Author Q & A
Why the Grand Canyon?
First and foremost, I absolutely love the Grand Canyon — and have, ever since I first visited it when I was 12. I’m not alone either, as it’s one of America’s most visited national parks. But more important, at first glance it appears pretty rugged and inaccessible; which isn’t true at all. Over the years the National Park Service and park concessionaires have made access improvements to the trails, infrastructure and lodging, so it really is a great choice for wheelchair-users and slow walkers. I just wanted to let folks know that everyone can enjoy the Grand Canyon today.
So what’s new in the second edition?
Well, all of the access information has been updated because there have been some access improvements since the first edition was released. For example, numerous access obstacles have been removed along the South Rim, so now there’s a contiguous five-mile accessible trail there. And since a Grand Canyon visit usually entails a road trip, I’ve also included accessible sights and lodging options along Interstate 40 and Rote 66 in this edition.
You mentioned Route 66. Are there any places where you can drive along the original road?
Yes, there are two intact sections near Kingman, and I detailed those routes — complete with accessible stops along the way — in the book.
Does the Grand Canyon even have access for people who can’t walk at all, like people who use a power wheelchair?
Absolutely! There are many accessible trails suitable for power wheelchairs, and accessible lodging options with roll-in showers. You can even take an accessible bus tour of the South Rim or enjoy an accessible airplane flight out over the canyon. Like I said, it really is accessible to everyone.
How long should I plan to stay at the Grand Canyon?
For a South Rim visit, I’d recommend three days minimum. If you’d also like to explore the North Rim, then add another two days to that. And if you want to add in Grand Canyon West, add in another day. You can really make a nice 10 day road trip out of it too, and stop at some of the cool attractions along Interstate 40. I included some sample itineraries on www.BarrierFreeGrandCanyon.com if you’d like specific suggestions.
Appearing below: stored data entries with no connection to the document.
(** Tokens that leave the state as it is. *)
Lemma dropped_took st st' toks p rest : toks = p ++ rest → p ≠ [] → one_wait st → one_wait st' →
  content st' = content st → (quiet p → visible p = []) → took st toks (st', rest).
Proof.
  intros Hp Hn Hw Hw' Hc Hq. exists p. split; [done|]. split; [done|]. split; [done|]. cbn [fst]. rewrite Hc. split.
  - now apply sublist_inserts_r.
  - intros Hquiet. now rewrite Hq, app_nil_r.
Qed.

Lemma took_as st st' toks r : one_wait st' → content st' = content st → took st' toks r → took st toks r.
Proof. intros Hw Hc (p & Hp & Hn & Hw' & Hs & Hq). exists p. rewrite Hc in Hs, Hq. tauto. Qed.

Lemma took_to st toks st1 st2 rest : one_wait st2 → content st2 = content st1 → took st toks (st1, rest) → took st toks (st2, rest).
Proof. intros Hw Hc (p & Hp & Hn & Hw' & Hs & Hq). exists p. cbn [fst snd] in *. rewrite Hc. tauto. Qed.

Lemma end_took via t rest st st' : is_separator t = true → one_wait st → sp_body st ≠ [] →
  end_statement via st = Ok st' → took st (t :: rest) (st', rest).
Proof.
  intros Ht Hw Hb. unfold end_statement. destruct (boundary_ends_statement _) as [[]|]; [| |done].
  - intros Hf. destruct (flush_keeps _ _ _ Hw Hb Hf) as (Hc & Hw' & _).
    apply (dropped_took _ _ _ [t]); try done. intros _. cbn. now rewrite Ht.
  - intros [= <-]. apply (dropped_took _ _ _ [t]); try done. intros _. cbn. now rewrite Ht.
Qed.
Which do you prefer, the South Rim or the North Rim?
They both offer spectacular scenery, but I prefer the North Rim because it’s less crowded. That said, there is a reason for the crowds at the South Rim — it’s a bucket list item for sure.
Did you actually look at all the hotels you covered, or did you just interview the managers?
I looked at all the hotels. I’ve found that you just have to do that rather than rely on second-hand information. Plus I always try to measure the beds and tell people where the toilet grab bars are located, as these things are very important to some people.
How long did it take you to do the research for the book?
I’m a frequent Grand Canyon visitor, but this edition of the book required an additional five weeks of in-person research and site visits. That doesn’t count the pre-trip research, interviews and fact checking. It was an ambitious project, but I’m quite pleased with the results.
I know there is a shuttle bus on the South Rim, but I’d just prefer to drive my own car. Is this possible?
Yes it is. Traffic is prohibited on Hermit Road during peak season and on Yaki Point Road all year, but if you are disabled you can get a special permit to drive on those roads.
What’s the best time of year to visit the Grand Canyon?
It depends what part of the park you want to visit. The North Rim is only open from May 15 to October 15, so a winter visit is out of the question. I prefer to skip the peak summer season, so I like to visit the park after Labor Day, but before the North Rim road closes for the year.
Grand Canyon West and Peach Springs are not part of Grand Canyon National Park, so why did you include them in the book?
Although Grand Canyon West and Peach Springs sit on tribal land, they both offer magnificent views of the Grand Canyon. The Skywalk at Grand Canyon West offers a once-in-a-lifetime opportunity to look down on the canyon through a glass floor; while Peach Springs is the gateway to the only driving route to the bottom of the canyon. I just felt they both needed to be included in the book.
I see you covered the Grand Canyon Railway. I don’t have much time, but I do want to see the Grand Canyon, so can I do that trip in a day?
Certainly. The train leaves the Williams Depot at 9:30 A.M. and arrives at the South Rim just before noon. The return train departs for Williams at 3:30 P.M., so you have several hours to enjoy the South Rim.
There are a lot of restaurants on the South Rim. What is your favorite, and why?
My favorite is the Arizona Room, because it offers a sweeping canyon view. Their green chile tamales are one of my favorite Grand Canyon meals.
What is your favorite thing to see or do in the Grand Canyon?
I love to sit on the sun porch at the North Rim Lodge and just enjoy the canyon view. It’s a great place to watch the sunset.
What’s next for you? Do you have any more books in the works?
I’m always rechecking access information for all of my national park books, but currently I’m working on Barrier-Free Travel; National Park Lodges for Wheelers and Slow Walkers, which will include accessible national park properties on the US mainland. It’s set to be released in November 2019.